Lawrence plays Elissa Cassidy, a Chicago native who relocates with her single mother Sarah (Elisabeth Shue, of The Karate Kid (1984) and Piranha 3-D). Sarah, who had rather questionable morals in high school, worries Elissa will end up the same way. The audience sees, however, that Elissa is an otherwise down-to-earth teenager, straying away from drunks at a party and looking for the good in others. She has a dark side, though, such as rerouting her home phone to her cell to convince her mother that she's home when she really isn't. But hey, all teenagers have a dark side, don't they?

Ryan Jacobsen (Max Thieriot) doesn't, or so Elissa believes. It's only a few hours after Elissa moves into her cozy new woodsy home that her neighbors inform her about the horrors that took place in Ryan's home. Four years prior, his brain-damaged sister Carrie-Ann murdered their parents, then took off and drowned in a nearby well...but her body was never found! Cue the not-so-erie erie music. 

Since that day, Ryan has lived in his home by himself, with rumors of Carrie-Ann living in the forest having surfaced. On a rainy night, Ryan offers Elissa a ride home. He's polite, but reserved. He sort of has the Edward Cullen persona, though Thieriot fails completely at trying to convey it (Sorry Max). After dropping off Elissa, Ryan goes down to his basement, turns over a rug, opens a latch leading to a floor below, goes down a staircase, follows a long hallway, and goes into the room where Carrie-Ann resides, sedated and stowed away from the world, escaping every so often in an attempt to seemingly repeat her crime. 

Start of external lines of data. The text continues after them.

(** The handler never starts or ends the tracking of a peer: the set of
    tracked identities is the same after every completed call, a
    disconnect included. *)
Theorem handleMessage_keeps_tracked_set c msg w w' :
  handleMessage Distributor clock c msg w = Done w' ->
  dom (connectedClients w') = dom (connectedClients w).
Proof.
  unfold handleMessage. intros Hdone.
  assert (Hiff : forall id, is_Some (connectedClients w' !! id) <->
                            is_Some (connectedClients w !! id)).
  { destruct (dispatch Distributor clock c msg w) as [|w1|w1 res] eqn:Hd;
      [done|..]; injection Hdone as <-.
    - by destruct (dispatch_tables Distributor clock c msg w w1)
        as (_ & Hcc & _); [eauto|].
    - destruct (respond_tables c (header msg) res w1) as (_ & -> & _).
      by destruct (dispatch_tables Distributor clock c msg w w1)
        as (_ & Hcc & _); [eauto|]. }
  apply set_eq. intros id. by rewrite !elem_of_dom.
Qed.

(** A completed call has written at most one envelope: nothing, or the
    stamped reply on the connection the request came from, or the
    request itself on the connection registered for its recipient. *)
Theorem handleMessage_sends_at_most_one c msg w w' :
  handleMessage Distributor clock c msg w = Done w' ->
  sent w' = sent w \/
  (exists m, sent w' = sent w ++ [(c, m)] /\
             header m = replyHeader (ID w) msg) \/
  (exists recipient,
     registry w !! message.RecipientID (header msg) = Some recipient /\
     message.RecipientID (header msg) <> ID w /\
     sent w' = sent w ++ [(recipient, msg)]).
Proof.
  unfold handleMessage. intros Hdone.
  destruct (dispatch Distributor clock c msg w) as [|w1|w1 res] eqn:Hd;
    [done|..]; injection Hdone as <-.
  - right. right. by apply dispatch_returned in Hd.
  - pose proof (dispatch_fell_sent Distributor clock c msg w w1 res Hd) as Hs.
    destruct (dispatch_tables Distributor clock c msg w w1) as (HID & _);
      [eauto|].
    destruct res as [r|]; cbn; [|by left].
    right. left. eexists. rewrite Hs. split; [done|].
    cbn. by rewrite HID.
Qed.

End HandlerEffects.

(** ** Heartbeats, replies and bookkeeping in sequence *)

Section Sequences.

Context {A : Type} `{!ApplicationLayer A}.
Variable clock : nat -> time.Time.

The concept of this story is interesting enough, but the screenplay is filled with unoriginal and predictable dialogue. Once the conflict escalates, a surprisingly interesting twist occurs. It owes some credit to Psycho for the rather similar twist, so once I drew a connection between the two, I wasn't as impressed. That doesn't mean that I wasn't impressed, though. I have to say that I was, but not with the movie as a whole.

The suspense wasn't suspenseful, and there wasn't a high body count to keep the gore-lovers entertained. I'm not sure if I would classify this movie as a horror, thriller, suspense, drama or mystery. Pick any one of these genres, and it fails, with the slight exception of mystery. I'm not saying it succeeded at being a mystery. It just didn't fail.

Maybe it's just Jennifer Lawrence's screen presence, but overall the movie wasn't a waste of time for me. I wouldn't recommend it, and I'm nowhere near in a rush to re-watch it, but I wasn't totally disappointed. This is a movie worthy of a rental, but only if you're a fan of the horror genre. There are plenty of solid shocks and scares out there that trump House at the End of the Street.